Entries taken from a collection
· · ·
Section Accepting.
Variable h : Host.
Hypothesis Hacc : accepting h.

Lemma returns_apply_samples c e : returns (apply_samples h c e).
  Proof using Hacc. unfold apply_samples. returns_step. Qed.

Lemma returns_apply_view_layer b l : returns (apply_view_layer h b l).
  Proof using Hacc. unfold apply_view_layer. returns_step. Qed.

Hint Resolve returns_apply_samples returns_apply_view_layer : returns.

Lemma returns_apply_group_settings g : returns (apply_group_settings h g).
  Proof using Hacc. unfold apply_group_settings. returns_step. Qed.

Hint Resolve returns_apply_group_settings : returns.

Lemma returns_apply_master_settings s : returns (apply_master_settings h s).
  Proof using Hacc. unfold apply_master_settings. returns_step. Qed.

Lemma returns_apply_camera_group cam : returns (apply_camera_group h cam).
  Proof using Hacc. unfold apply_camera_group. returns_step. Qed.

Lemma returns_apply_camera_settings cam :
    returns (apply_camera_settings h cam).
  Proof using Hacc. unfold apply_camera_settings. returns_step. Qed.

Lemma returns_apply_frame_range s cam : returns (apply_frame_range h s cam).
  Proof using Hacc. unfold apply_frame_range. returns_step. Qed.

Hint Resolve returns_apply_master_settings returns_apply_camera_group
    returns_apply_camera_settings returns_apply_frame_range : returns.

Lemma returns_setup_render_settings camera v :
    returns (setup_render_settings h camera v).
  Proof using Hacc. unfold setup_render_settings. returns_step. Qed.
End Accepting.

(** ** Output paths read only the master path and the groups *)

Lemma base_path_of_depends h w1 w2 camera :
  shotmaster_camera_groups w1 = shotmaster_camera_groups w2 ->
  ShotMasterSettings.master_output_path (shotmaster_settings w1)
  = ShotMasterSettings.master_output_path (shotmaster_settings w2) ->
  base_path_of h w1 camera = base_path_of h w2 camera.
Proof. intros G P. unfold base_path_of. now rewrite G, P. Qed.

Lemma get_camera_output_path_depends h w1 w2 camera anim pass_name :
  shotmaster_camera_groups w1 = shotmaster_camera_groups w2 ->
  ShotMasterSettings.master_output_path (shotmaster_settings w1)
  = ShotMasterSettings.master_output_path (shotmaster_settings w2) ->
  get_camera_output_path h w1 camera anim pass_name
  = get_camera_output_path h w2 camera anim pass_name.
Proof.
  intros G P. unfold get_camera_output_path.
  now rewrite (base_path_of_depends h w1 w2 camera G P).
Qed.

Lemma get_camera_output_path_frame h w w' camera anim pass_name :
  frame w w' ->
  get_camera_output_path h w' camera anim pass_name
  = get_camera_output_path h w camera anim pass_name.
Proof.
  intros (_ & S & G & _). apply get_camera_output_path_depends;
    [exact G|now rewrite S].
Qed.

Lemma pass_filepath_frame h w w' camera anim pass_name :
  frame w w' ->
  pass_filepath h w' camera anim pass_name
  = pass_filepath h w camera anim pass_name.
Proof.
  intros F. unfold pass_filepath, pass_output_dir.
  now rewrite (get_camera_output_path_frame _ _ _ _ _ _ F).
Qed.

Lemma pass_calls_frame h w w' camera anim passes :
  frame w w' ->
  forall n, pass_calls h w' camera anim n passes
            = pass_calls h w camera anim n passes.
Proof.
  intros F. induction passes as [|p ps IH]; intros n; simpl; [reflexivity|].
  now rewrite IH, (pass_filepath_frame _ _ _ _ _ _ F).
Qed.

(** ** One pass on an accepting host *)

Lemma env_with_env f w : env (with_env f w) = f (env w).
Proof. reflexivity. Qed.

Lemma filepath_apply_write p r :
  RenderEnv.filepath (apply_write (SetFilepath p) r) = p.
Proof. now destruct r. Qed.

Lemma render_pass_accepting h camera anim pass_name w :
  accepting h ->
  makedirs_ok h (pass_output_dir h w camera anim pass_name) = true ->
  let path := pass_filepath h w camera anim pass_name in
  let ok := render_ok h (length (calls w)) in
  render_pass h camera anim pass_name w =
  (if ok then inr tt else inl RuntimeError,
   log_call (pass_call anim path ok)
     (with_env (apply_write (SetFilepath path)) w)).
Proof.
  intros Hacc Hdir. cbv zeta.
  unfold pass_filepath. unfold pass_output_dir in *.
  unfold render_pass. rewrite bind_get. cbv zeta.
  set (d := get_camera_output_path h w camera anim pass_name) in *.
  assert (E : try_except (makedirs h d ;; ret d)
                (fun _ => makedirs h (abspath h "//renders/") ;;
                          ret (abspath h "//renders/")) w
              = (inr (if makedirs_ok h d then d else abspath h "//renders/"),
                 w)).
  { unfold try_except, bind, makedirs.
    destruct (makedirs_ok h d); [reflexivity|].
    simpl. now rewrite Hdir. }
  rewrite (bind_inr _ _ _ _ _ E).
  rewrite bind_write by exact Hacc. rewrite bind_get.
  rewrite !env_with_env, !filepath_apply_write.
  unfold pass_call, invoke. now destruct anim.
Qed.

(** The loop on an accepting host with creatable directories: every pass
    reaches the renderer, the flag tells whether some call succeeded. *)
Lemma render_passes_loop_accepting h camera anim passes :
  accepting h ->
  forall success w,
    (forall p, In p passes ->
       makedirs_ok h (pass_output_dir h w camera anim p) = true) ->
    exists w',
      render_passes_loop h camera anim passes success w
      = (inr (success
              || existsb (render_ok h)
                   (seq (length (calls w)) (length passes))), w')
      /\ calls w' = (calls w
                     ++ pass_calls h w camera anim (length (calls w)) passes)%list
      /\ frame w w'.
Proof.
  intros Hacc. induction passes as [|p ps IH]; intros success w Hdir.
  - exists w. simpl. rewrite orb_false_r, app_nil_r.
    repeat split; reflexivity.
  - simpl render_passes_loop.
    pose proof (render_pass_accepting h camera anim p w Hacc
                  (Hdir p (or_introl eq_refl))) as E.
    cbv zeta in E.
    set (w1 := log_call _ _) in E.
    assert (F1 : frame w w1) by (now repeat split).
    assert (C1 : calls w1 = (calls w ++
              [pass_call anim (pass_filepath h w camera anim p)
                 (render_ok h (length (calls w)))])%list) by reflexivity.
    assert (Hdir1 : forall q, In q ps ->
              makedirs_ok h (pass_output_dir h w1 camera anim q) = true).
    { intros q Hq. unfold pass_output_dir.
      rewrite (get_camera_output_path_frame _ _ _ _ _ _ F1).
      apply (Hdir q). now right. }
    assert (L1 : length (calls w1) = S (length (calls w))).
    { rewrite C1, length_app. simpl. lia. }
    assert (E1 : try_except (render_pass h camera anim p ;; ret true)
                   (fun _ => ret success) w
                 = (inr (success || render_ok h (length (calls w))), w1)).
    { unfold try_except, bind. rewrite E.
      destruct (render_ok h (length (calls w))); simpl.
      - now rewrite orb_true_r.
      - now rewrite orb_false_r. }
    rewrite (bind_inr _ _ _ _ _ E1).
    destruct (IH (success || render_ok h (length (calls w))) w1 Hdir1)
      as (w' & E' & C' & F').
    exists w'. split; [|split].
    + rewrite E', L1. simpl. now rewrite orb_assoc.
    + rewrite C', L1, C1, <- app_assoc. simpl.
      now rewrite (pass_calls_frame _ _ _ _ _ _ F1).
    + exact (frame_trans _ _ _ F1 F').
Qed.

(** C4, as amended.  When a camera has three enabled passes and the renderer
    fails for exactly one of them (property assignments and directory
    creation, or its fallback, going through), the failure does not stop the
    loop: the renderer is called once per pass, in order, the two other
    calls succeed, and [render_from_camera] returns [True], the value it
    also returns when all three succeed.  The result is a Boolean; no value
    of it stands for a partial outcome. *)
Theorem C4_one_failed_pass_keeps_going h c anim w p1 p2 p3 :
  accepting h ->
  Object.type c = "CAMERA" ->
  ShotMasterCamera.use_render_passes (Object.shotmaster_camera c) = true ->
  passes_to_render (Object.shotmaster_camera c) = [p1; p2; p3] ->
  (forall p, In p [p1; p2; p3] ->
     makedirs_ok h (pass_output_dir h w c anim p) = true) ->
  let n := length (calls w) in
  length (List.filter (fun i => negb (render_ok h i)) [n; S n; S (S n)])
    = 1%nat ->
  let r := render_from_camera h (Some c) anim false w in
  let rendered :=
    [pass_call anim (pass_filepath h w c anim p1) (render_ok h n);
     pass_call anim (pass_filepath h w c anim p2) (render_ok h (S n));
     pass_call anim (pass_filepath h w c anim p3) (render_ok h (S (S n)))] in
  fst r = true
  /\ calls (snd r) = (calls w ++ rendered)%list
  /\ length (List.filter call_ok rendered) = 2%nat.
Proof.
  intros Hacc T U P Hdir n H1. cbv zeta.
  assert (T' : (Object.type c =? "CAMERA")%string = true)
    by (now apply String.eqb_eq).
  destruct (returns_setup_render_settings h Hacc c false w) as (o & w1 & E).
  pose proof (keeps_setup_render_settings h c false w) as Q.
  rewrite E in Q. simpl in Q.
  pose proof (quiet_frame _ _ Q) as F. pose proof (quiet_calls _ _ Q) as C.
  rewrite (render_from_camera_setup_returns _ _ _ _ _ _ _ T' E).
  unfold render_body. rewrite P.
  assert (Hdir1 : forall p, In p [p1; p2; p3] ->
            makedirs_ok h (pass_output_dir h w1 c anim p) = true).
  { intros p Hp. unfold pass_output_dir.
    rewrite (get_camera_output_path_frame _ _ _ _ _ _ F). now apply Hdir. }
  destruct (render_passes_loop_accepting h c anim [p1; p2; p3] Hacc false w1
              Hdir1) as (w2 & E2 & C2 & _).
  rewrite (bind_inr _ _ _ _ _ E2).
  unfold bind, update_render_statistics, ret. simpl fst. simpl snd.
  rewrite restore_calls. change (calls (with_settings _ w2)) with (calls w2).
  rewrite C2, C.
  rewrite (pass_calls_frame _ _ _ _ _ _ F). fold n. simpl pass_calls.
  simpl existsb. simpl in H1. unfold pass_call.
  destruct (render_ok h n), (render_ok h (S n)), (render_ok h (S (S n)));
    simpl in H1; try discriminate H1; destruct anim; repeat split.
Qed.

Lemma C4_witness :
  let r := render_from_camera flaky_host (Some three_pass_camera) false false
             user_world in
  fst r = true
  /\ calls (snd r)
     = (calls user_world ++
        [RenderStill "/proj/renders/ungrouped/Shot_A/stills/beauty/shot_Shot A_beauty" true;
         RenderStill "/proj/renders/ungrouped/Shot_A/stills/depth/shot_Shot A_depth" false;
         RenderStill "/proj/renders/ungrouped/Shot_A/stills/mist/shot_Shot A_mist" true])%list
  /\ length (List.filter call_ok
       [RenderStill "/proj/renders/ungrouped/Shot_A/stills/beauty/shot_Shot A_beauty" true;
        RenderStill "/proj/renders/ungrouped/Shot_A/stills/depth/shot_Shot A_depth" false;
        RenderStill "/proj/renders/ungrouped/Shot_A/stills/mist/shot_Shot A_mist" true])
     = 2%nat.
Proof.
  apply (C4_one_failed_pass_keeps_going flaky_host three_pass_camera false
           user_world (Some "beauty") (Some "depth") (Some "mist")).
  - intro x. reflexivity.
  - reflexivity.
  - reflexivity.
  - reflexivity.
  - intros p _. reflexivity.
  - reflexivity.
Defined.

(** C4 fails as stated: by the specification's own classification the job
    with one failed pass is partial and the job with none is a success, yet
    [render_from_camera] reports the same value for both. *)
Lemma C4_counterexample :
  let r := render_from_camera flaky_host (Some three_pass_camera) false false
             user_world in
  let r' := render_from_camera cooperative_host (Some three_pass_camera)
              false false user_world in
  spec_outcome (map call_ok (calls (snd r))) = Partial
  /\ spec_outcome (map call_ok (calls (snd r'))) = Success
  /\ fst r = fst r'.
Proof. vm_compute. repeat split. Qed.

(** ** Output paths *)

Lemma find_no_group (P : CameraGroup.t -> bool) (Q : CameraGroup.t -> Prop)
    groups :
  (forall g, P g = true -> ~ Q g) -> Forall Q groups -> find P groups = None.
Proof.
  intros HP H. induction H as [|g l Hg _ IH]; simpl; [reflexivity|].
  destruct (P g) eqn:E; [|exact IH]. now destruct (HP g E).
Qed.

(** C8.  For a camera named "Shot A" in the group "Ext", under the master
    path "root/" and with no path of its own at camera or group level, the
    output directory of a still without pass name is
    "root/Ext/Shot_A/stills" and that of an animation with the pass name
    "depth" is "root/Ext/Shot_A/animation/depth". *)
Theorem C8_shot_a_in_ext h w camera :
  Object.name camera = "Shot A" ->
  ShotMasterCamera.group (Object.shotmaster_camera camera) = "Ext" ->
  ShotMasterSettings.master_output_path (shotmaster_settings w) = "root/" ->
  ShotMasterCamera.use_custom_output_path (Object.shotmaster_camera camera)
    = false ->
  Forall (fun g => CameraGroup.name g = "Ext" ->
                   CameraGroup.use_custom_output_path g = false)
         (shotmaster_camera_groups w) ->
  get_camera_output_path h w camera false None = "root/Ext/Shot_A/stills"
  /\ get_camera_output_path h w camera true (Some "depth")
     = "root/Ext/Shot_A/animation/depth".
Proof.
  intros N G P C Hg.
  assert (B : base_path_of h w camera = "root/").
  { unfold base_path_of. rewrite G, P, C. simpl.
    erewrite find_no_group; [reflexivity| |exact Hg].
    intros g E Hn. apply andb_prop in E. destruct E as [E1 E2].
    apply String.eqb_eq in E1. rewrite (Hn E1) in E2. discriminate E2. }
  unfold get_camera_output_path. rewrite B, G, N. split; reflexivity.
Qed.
· · ·
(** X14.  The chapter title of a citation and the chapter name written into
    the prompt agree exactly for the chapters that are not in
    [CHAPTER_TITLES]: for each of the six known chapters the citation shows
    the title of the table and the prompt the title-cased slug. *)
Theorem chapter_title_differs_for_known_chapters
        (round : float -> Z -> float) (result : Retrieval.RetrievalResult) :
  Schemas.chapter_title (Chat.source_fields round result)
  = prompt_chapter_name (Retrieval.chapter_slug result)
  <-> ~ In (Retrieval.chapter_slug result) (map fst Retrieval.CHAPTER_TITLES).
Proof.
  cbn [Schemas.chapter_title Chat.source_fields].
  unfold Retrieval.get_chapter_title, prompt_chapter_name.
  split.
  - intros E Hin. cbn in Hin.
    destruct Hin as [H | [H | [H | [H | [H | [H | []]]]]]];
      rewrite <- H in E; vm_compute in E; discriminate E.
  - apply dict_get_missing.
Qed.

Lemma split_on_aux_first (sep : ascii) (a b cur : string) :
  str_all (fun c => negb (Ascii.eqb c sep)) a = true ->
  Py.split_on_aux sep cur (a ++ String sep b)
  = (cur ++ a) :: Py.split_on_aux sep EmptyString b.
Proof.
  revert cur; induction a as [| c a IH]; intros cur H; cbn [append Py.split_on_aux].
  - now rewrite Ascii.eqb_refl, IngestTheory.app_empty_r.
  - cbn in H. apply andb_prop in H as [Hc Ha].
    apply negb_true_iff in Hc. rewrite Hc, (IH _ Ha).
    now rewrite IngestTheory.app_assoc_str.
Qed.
· · ·
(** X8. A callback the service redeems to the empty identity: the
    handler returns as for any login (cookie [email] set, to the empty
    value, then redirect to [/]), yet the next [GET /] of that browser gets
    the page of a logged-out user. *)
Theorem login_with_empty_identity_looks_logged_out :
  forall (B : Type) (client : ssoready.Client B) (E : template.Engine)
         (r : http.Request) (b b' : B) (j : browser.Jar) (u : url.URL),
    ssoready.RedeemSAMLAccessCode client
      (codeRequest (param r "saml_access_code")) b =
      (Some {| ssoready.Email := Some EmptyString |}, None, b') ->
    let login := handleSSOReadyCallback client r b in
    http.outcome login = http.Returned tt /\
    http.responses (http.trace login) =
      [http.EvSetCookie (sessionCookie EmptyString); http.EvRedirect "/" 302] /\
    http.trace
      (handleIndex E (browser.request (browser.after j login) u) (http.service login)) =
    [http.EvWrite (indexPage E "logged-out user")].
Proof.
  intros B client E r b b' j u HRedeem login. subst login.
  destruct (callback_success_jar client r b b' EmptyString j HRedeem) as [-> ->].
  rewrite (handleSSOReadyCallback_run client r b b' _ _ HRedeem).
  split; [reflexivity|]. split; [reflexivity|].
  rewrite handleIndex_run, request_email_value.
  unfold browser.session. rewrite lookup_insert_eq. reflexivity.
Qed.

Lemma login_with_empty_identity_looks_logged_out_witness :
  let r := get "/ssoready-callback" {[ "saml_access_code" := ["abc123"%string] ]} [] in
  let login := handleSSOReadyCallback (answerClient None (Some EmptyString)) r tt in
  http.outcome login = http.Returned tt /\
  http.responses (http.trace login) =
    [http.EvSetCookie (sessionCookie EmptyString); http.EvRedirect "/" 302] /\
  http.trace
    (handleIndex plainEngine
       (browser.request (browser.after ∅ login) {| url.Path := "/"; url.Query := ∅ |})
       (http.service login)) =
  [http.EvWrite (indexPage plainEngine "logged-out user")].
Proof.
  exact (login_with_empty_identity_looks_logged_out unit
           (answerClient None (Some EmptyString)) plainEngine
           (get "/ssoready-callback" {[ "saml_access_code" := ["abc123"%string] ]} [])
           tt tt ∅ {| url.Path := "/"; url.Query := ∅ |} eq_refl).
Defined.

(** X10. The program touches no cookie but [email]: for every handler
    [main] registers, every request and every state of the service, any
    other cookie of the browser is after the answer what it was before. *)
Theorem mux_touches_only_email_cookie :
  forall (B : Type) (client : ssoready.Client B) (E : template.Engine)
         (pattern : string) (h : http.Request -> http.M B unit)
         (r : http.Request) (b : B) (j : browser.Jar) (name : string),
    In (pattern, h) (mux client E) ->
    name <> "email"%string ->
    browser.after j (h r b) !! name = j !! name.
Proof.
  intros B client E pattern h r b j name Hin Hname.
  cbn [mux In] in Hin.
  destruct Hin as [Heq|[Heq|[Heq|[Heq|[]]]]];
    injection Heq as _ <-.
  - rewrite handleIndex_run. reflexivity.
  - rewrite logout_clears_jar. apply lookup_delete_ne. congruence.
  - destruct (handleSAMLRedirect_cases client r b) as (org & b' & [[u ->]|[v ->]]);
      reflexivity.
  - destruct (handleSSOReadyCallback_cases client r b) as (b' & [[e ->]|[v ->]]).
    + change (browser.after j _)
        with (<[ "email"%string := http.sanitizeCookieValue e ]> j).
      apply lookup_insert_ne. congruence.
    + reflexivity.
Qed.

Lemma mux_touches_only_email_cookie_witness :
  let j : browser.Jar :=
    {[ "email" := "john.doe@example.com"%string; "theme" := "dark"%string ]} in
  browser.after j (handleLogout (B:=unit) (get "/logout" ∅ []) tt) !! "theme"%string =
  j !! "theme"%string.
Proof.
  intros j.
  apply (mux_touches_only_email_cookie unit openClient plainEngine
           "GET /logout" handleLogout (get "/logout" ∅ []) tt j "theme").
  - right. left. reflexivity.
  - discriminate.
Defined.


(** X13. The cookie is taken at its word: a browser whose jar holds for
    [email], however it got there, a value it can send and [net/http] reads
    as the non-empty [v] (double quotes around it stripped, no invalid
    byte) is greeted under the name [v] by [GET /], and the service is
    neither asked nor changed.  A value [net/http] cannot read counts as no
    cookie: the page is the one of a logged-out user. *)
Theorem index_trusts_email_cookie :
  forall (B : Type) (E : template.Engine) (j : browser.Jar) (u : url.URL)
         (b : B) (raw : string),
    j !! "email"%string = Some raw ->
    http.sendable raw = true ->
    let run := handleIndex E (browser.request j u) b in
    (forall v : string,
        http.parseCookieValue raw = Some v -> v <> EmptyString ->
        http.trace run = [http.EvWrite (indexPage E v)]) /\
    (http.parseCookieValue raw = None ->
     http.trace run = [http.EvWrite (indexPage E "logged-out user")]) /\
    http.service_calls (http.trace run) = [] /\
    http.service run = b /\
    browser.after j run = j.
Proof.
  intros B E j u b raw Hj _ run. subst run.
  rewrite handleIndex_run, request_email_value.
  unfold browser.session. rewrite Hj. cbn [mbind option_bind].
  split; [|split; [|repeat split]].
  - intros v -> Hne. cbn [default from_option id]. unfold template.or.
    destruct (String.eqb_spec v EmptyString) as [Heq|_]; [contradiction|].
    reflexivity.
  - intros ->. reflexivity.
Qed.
· · ·
TASK:
For the lines above, output exactly those from the line containing "anim n passes." through the line containing "Lemma env_with_env f", and skip the others.

COMPLETED TASK:
            = pass_calls h w camera anim n passes.
Proof.
  intros F. induction passes as [|p ps IH]; intros n; simpl; [reflexivity|].
  now rewrite IH, (pass_filepath_frame _ _ _ _ _ _ F).
Qed.

(** ** One pass on an accepting host *)

Lemma env_with_env f w : env (with_env f w) = f (env w).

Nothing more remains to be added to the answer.